In the early nineties, Rosset called me to establish an account with us. At the time, he had sold his legendary Grove Press and started another called Blue Moon Books to bring out a trove of long repressed 19th century erotic books. He wanted to complement his mail order business of this with our Eurotica line, including, of course, The Story of O, which he had to have a nostalgia for at that point.
This was vindication. The spirit with which I entered into publishing Eurotica was in fact very similar to his. Yes, to make money. But also to thumb my nose at the puritanical establishment. My finger at it, actually. Also I wanted to show that comics can also do smut with quality, with a voice. That’s why I’m still proud to publish Eurotica. It’s certainly not all high falutin’ stuff, a lot of it just plain fun (but always with great art) but you can see our gems in there, Omaha the Cat Dancer being one of them.
His fights against censorship, his Evergreen Review, which, by the way, featured dirty comics before underground comix existed, helped to bring on the sixties. He was fighting those sixties fights well before the sixties! That made him a visionary.
Ah, yes, Barney Rosset made being a smut peddler cool.
A belated welcome to Craig Russell to our blog! We’ve got a series of fascinating videos/interviews of him working specifically on his next Fairy Tales of Oscar Wilde, the 5th volume with the Happy Prince, coming out in April and to be premiered at MoCCA in NY end of April. We’ll post one a week of those and also have him comment in regular blog entries on his work.
The book is being solicited for now at comics stores.
We’re also busy at the office working on putting together the book to go out to the printer tomorrow. The artwork is stunning and Lovern Kindzierski’s colors just beautiful! Lovin’ every minute.

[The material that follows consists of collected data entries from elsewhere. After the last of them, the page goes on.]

Lemma consumes_nil_inv p q : consumes [] p q → q = p.
Proof. destruct p, q. intros [H1 H2]. simpl in *. by subst. Qed.

Lemma consumes_app w1 w2 p q r :
  consumes w1 p q → consumes w2 q r → consumes (w1 ++ w2) p r.
Proof.
  intros [H1 H2] [H3 H4]. split.
  - by rewrite H1, H3, <- app_assoc.
  - by rewrite H4, H2, rev_app_distr, <- app_assoc.
Qed.

Lemma consumes_app_inv w1 w2 p r :
  consumes (w1 ++ w2) p r → ∃ q, consumes w1 p q ∧ consumes w2 q r.
Proof.
  intros [H1 H2]. exists (rev w1 ++ p.1, w2 ++ r.2). split; split; simpl.
  - by rewrite H1, <- app_assoc.
  - done.
  - done.
  - by rewrite H2, rev_app_distr, <- app_assoc.
Qed.

Lemma consumes_length w p q : consumes w p q → length p.2 = length w + length q.2.
Proof. intros [-> _]. by rewrite length_app. Qed.

Lemma in_exactly step n p q : In q (exactly step n p) ↔ reach step n p q.
Proof.
  revert p. induction n as [|n IH]; intros p; simpl.
  - split; [by intros [->|[]] | by intros ->; left].
  - rewrite in_flat_map. by setoid_rewrite IH.
Qed.

Lemma in_upto step n p q :
  In q (upto step n p) ↔ ∃ k, k ≤ n ∧ reach step k p q.
Proof.
  revert p. induction n as [|n IH]; intros p; simpl.
  - split.
    + intros [->|[]]. by exists 0.
    + intros (k & Hk & Hr). assert (k = 0) as -> by lia. left. by simpl in Hr.
  - rewrite in_app_iff, in_flat_map. setoid_rewrite IH. split.
    + intros [(p' & Hp' & k & Hk & Hr) | [->|[]]].
      * exists (S k). split; [lia|]. by exists p'.
      * by exists 0; split; [lia|].
    + intros ([|k] & Hk & Hr).
      * right. left. by simpl in Hr.
      * left. destruct Hr as (p' & Hp' & Hr). exists p'. split; [done|].
        exists k. split; [lia|done].
Qed.

Lemma in_ends_seq r1 r2 p q :
  In q (ends (r1 +> r2) p) ↔ ∃ p', In p' (ends r1 p) ∧ In q (ends r2 p').
Proof. simpl. apply in_flat_map. Qed.

Lemma in_ends_cls k p q :
  In q (ends (Cls k) p) ↔ ∃ c, cls_mem k c = true ∧ consumes [c] p q.
Proof.
  destruct p as [b a], q as [b' a']. unfold consumes. simpl.
  destruct a as [|c a]; simpl.
  - split; [done|]. by intros (c & _ & ? & _).
  - destruct (cls_mem k c) eqn:Hc; simpl.
    + split.
      * intros [[= <- <-]|[]]. by exists c.
      * intros (c' & Hc' & [= -> ->] & ->). by left.
    + split; [done|]. intros (c' & Hc' & [= -> ->] & _). congruence.
Qed.

Lemma reach_cls k n p q :
  reach (ends (Cls k)) n p q ↔
  ∃ w, length w = n ∧ in_cls k w ∧ consumes w p q.
Proof.
  revert p. induction n as [|n IH]; intros p; cbn [reach].
  - split.
    + intros ->. exists []. repeat split; constructor.
    + intros (w & Hw & _ & Hc). destruct w; [|done].
      by apply consumes_nil_inv in Hc.
  - setoid_rewrite in_ends_cls. setoid_rewrite IH. split.
    + intros (p' & (c & Hc & Hcons) & w & Hw & Hk & Hcons').
      exists (c :: w). split; [by simpl; f_equal|]. split; [by constructor|].
      by apply (consumes_app [c] w p p' q).
    + intros (w & Hw & Hk & Hcons). destruct w as [|c w]; [done|].
      apply (consumes_app_inv [c] w) in Hcons as (p' & H1 & H2).
      inversion Hk; subst. exists p'. split; [by exists c|].
      exists w. split; [by injection Hw|done].
Qed.

(** [[...]{lo,hi}] *)
Lemma in_ends_rep_cls k lo hi p q :
  In q (ends (Rep (Cls k) lo (Some hi)) p) ↔
  ∃ w, lo ≤ length w ≤ lo + (hi - lo) ∧ in_cls k w ∧ consumes w p q.
Proof.
  cbn [ends]. rewrite in_flat_map. setoid_rewrite in_exactly.
  setoid_rewrite in_upto. setoid_rewrite reach_cls. split.
  - intros (p' & (w1 & Hw1 & Hk1 & Hc1) & n & Hn & w2 & Hw2 & Hk2 & Hc2).
    exists (w1 ++ w2). split; [rewrite length_app; lia|].
    split; [by apply Forall_app|]. by apply (consumes_app _ _ _ p').
  - intros (w & Hw & Hk & Hc).
    rewrite <- (take_drop lo w) in Hc, Hk.
    apply Forall_app in Hk as [Hk1 Hk2].
    apply consumes_app_inv in Hc as (p' & Hc1 & Hc2).
    exists p'. split.
    + exists (take lo w). split; [rewrite length_take; lia|done].
    + exists (length (drop lo w)). split; [rewrite length_drop; lia|].
      by exists (drop lo w).
Qed.

(** [[...]{lo,}] *)
Lemma in_ends_rep_cls_inf k lo p q :
  In q (ends (Rep (Cls k) lo None) p) ↔
  ∃ w, lo ≤ length w ∧ in_cls k w ∧ consumes w p q.
Proof.
  cbn [ends]. rewrite in_flat_map. setoid_rewrite in_exactly.
  setoid_rewrite in_upto. setoid_rewrite reach_cls. split.
  - intros (p' & (w1 & Hw1 & Hk1 & Hc1) & n & Hn & w2 & Hw2 & Hk2 & Hc2).
    exists (w1 ++ w2). split; [rewrite length_app; lia|].
    split; [by apply Forall_app|]. by apply (consumes_app _ _ _ p').
  - intros (w & Hw & Hk & Hc).
    rewrite <- (take_drop lo w) in Hc, Hk.
    apply Forall_app in Hk as [Hk1 Hk2].
    apply consumes_app_inv in Hc as (p' & Hc1 & Hc2).
    exists p'. split.
    + exists (take lo w). split; [rewrite length_take; lia|done].
    + exists (length (drop lo w)). split.
      * apply consumes_length in Hc2. lia.
      * by exists (drop lo w).
Qed.
End matcher.

(** ** What [DOMAIN_RE] matches *)

Section domain_re.
Implicit Types (p q : pos) (w : list ascii) (ws : list (list ascii)).

Lemma cls_mem_chr c c' : cls_mem [Chr c'] c = true ↔ c = c'.
Proof.
  unfold cls_mem. simpl. rewrite orb_false_r. apply Ascii.eqb_eq.
Qed.

Lemma in_ends_lit c p q : In q (ends (Lit c) p) ↔ consumes [c] p q.
Proof.
  unfold Lit. rewrite in_ends_cls. split.
  - by intros (c' & ->%cls_mem_chr & H).
  - intros H. exists c. split; [by apply cls_mem_chr|done].
Qed.

Lemma in_ends_bol p q : In q (ends Bol p) ↔ q = p ∧ p.1 = [].
Proof.
  destruct p as [[|c b] a]; simpl; [|by intuition].
  split; [intros [<-|[]]; by split | by intros [-> _]; left].
Qed.

Lemma in_ends_eol p q :
  In q (ends Eol p) ↔ q = p ∧ (p.2 = [] ∨ p.2 = [Char.newline]).
Proof.
  destruct p as [b [|c [|c' a]]]; simpl.
  - split; [intros [<-|[]]; auto | intros [-> _]; by left].
  - destruct (Ascii.eqb c Char.newline) eqn:Hc; simpl.
    + apply Ascii.eqb_eq in Hc as ->.
      split; [intros [<-|[]]; auto | intros [-> _]; by left].
    + apply Ascii.eqb_neq in Hc.
      split; [done|]. intros [_ [?|?]]; [done|congruence].
  - split; [done|]. by intros [_ [?|?]].
Qed.

Lemma in_ends_not_ahead_lit c p q :
  In q (ends (NotAhead (Lit c)) p) ↔ q = p ∧ head p.2 ≠ Some c.
Proof.
  cbn [ends]. destruct (ends (Lit c) p) as [|p' l] eqn:He.
  - split.
    + intros [<-|[]]. split; [done|]. intros Hh.
      destruct p as [b [|c' a]]; [done|]. injection Hh as ->.
      assert (In (c :: b, a) (ends (Lit c) (b, c :: a))) as Hin
        by (apply in_ends_lit; by split).
      by rewrite He in Hin.
    + intros [-> _]. by left.
  - split; [done|]. intros [_ Hh].
    assert (In p' (ends (Lit c) p)) as [Hc _]%in_ends_lit
      by (rewrite He; by left).
    rewrite Hc in Hh. done.
Qed.

Lemma in_ends_not_behind_chr c p q :
  In q (ends (NotBehind [Chr c]) p) ↔ q = p ∧ head p.1 ≠ Some c.
Proof.
  destruct p as [[|c' b] a]; cbn [ends fst snd head].
  - split; [intros [<-|[]]; by split | by intros [-> _]; left].
  - destruct (cls_mem [Chr c] c') eqn:Hc.
    + apply cls_mem_chr in Hc as ->. split; [done|]. by intros [_ ?].
    + split; [|by intros [-> _]; left].
      intros [<-|[]]. split; [done|]. intros [= ->].
      assert (cls_mem [Chr c] c = true) by by apply cls_mem_chr.
      congruence.
Qed.

(** [\.[A-Za-z0-9-]{1,63}] *)
Lemma in_ends_inner p q :
  In q (ends (Lit "." +> Rep (Cls LDH) 1 (Some 63)) p) ↔
  ∃ w, inner_label w ∧ consumes ("."%char :: w) p q.
Proof.
  rewrite in_ends_seq. setoid_rewrite in_ends_lit.
  setoid_rewrite in_ends_rep_cls. unfold inner_label. split.
  - intros (p' & Hdot & w & Hw & Hk & Hc). exists w.
    split; [split; [simpl in Hw; lia|done]|].
    by apply (consumes_app ["."%char] w p p' q).
  - intros (w & [Hw Hk] & Hc).
    apply (consumes_app_inv ["."%char] w) in Hc as (p' & H1 & H2).
    exists p'. split; [done|]. exists w. split; [simpl; lia|done].
Qed.

Lemma reach_inner n p q :
  reach (ends (Lit "." +> Rep (Cls LDH) 1 (Some 63))) n p q ↔
  ∃ ws, length ws = n ∧ Forall inner_label ws ∧ consumes (dotted ws) p q.
Proof.
  revert p. induction n as [|n IH]; intros p; cbn [reach].
  - split.
    + intros ->. exists []. repeat split; constructor.
    + intros (ws & Hn & _ & Hc). destruct ws; [|done].
      by apply consumes_nil_inv in Hc.
  - setoid_rewrite in_ends_inner. setoid_rewrite IH. split.
    + intros (p' & (w & Hw & Hc) & ws & Hn & Hws & Hc').
      exists (w :: ws). split; [by simpl; f_equal|]. split; [by constructor|].
      by apply (consumes_app ("."%char :: w) (dotted ws) p p' q).
    + intros (ws & Hn & Hws & Hc). destruct ws as [|w ws]; [done|].
      apply (consumes_app_inv ("."%char :: w) (dotted ws)) in Hc as (p' & H1 & H2).
      inversion Hws; subst. exists p'. split; [by exists w|].
      exists ws. split; [by injection Hn|done].
Qed.

Lemma length_dotted ws : length ws ≤ length (dotted ws).
Proof.
  induction ws as [|w ws IH]; [done|].
  unfold dotted in *. simpl. rewrite length_app. lia.
Qed.

(** [(\.[A-Za-z0-9-]{1,63})*] *)
Lemma in_ends_star_inner p q :
  In q (ends (Star (Lit "." +> Rep (Cls LDH) 1 (Some 63))) p) ↔
  ∃ ws, Forall inner_label ws ∧ consumes (dotted ws) p q.
Proof.
  cbn [ends]. rewrite in_upto. setoid_rewrite reach_inner. split.
  - intros (n & _ & ws & _ & Hws & Hc). by exists ws.
  - intros (ws & Hws & Hc). exists (length ws). split.
    + apply consumes_length in Hc. pose proof (length_dotted ws). lia.
    + by exists ws.
Qed.

Lemma matches_true r s :
  matches r s = true ↔ ∃ q, In q (ends r ([], Str.chars s)).
Proof.
  unfold matches. destruct (ends r _) as [|q l].
  - split; [done|]. by intros [q []].
  - split; [|done]. intros _. exists q. by left.
Qed.

Lemma last_rev_head w : head (rev w) = last w.
Proof.
  induction w as [|c w IH] using rev_ind; [done|].
  by rewrite rev_app_distr, last_snoc.
Qed.

(** The pattern and the language are the same thing. *)
Theorem DOMAIN_RE_lang s :
  matches DOMAIN_RE s = true ↔ domain_re_lang (Str.chars s).
Proof.
  rewrite matches_true. unfold DOMAIN_RE, domain_re_lang.
  set (cs := Str.chars s). clearbody cs. split.
  - intros (q & Hq).
    apply in_ends_seq in Hq as (p1 & [-> _]%in_ends_bol & Hq).
    apply in_ends_seq in Hq as (p2 & [-> Hhead]%in_ends_not_ahead_lit & Hq).
    apply in_ends_seq in Hq as (p3 & (w1 & Hw1 & Hk1 & Hc1)%in_ends_rep_cls & Hq).
    apply in_ends_seq in Hq as (p4 & [-> Hlast]%in_ends_not_behind_chr & Hq).
    apply in_ends_seq in Hq as (p5 & (ws & Hws & Hc2)%in_ends_star_inner & Hq).
    apply in_ends_seq in Hq as (p6 & Hc3%in_ends_lit & Hq).
    apply in_ends_seq in Hq as (p7 & (w2 & Hw2 & Hk2 & Hc4)%in_ends_rep_cls_inf & Hq).
    apply in_ends_eol in Hq as [-> Htail].
    exists w1, ws, w2, p7.2.
    destruct Hc1 as [Hc1 Hb1], Hc2 as [Hc2 _], Hc3 as [Hc3 _], Hc4 as [Hc4 _].
    simpl in Hc1, Hb1, Hhead. rewrite Hb1, app_nil_r, last_rev_head in Hlast.
    split; [by rewrite Hc1, Hc2, Hc3, Hc4|].
    split; [done|]. split; [simpl in Hw1; lia|]. split; [done|].
    split; [|done].
    rewrite Hc1 in Hhead. destruct w1; [simpl in Hw1; lia|done].
  - intros (w1 & ws & w2 & tail & -> & Htail & Hw1 & Hk1 & Hhead & Hlast
            & Hws & Hw2 & Hk2).
    set (p3 := (rev w1, dotted ws ++ "."%char :: w2 ++ tail) : pos).
    set (p5 := (rev (dotted ws) ++ rev w1, "."%char :: w2 ++ tail) : pos).
    set (p6 := ("."%char :: rev (dotted ws) ++ rev w1, w2 ++ tail) : pos).
    set (p7 := (rev w2 ++ "."%char :: rev (dotted ws) ++ rev w1, tail) : pos).
    exists p7.
    apply in_ends_seq. eexists. split; [by apply in_ends_bol|].
    apply in_ends_seq. eexists. split.
    { apply in_ends_not_ahead_lit. split; [done|]. simpl.
      destruct w1; [simpl in Hw1; lia|done]. }
    apply in_ends_seq. exists p3. split.
    { apply in_ends_rep_cls. exists w1. split; [lia|]. split; [done|].
      split; simpl; [done|by rewrite app_nil_r]. }
    apply in_ends_seq. exists p3. split.
    { apply in_ends_not_behind_chr. split; [done|].
      simpl. by rewrite last_rev_head. }
    apply in_ends_seq. exists p5. split.
    { apply in_ends_star_inner. exists ws. by split. }
    apply in_ends_seq. exists p6. split.
    { apply in_ends_lit. by split. }
    apply in_ends_seq. exists p7. split.
    { apply in_ends_rep_cls_inf. exists w2. split; [done|]. split; [done|].
      by split. }
    apply in_ends_eol. by split.
Qed.
End domain_re.


(** ** Characters, case and white space *)

Section chars.
Implicit Types (c : ascii) (s : string) (cs : list ascii).

Local Ltac by_cases c :=
  destruct c as [[] [] [] [] [] [] [] []]; vm_compute;
  first [reflexivity | intros; first [reflexivity | discriminate | tauto]].

Lemma lower_LDH c : cls_mem LDH (Char.lower c) = cls_mem LDH c.
Proof. by_cases c. Qed.

Lemma lower_ALPHA c : cls_mem ALPHA (Char.lower c) = cls_mem ALPHA c.
Proof. by_cases c. Qed.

We’re working right now on preparing Dungeon Zenith vols. 1 and 2 for going back to press and in doing so I got to realize the 1st one is now heading into its fourth printing, the second into its 3rd.
Damn, I’m impressed and quite proud of this success.
In March, we’ve got a banded set of all 3 volumes in the Zenith subseries lined up which prompts these reprints, the volumes had been out of stock for a good few months and are certainly missed.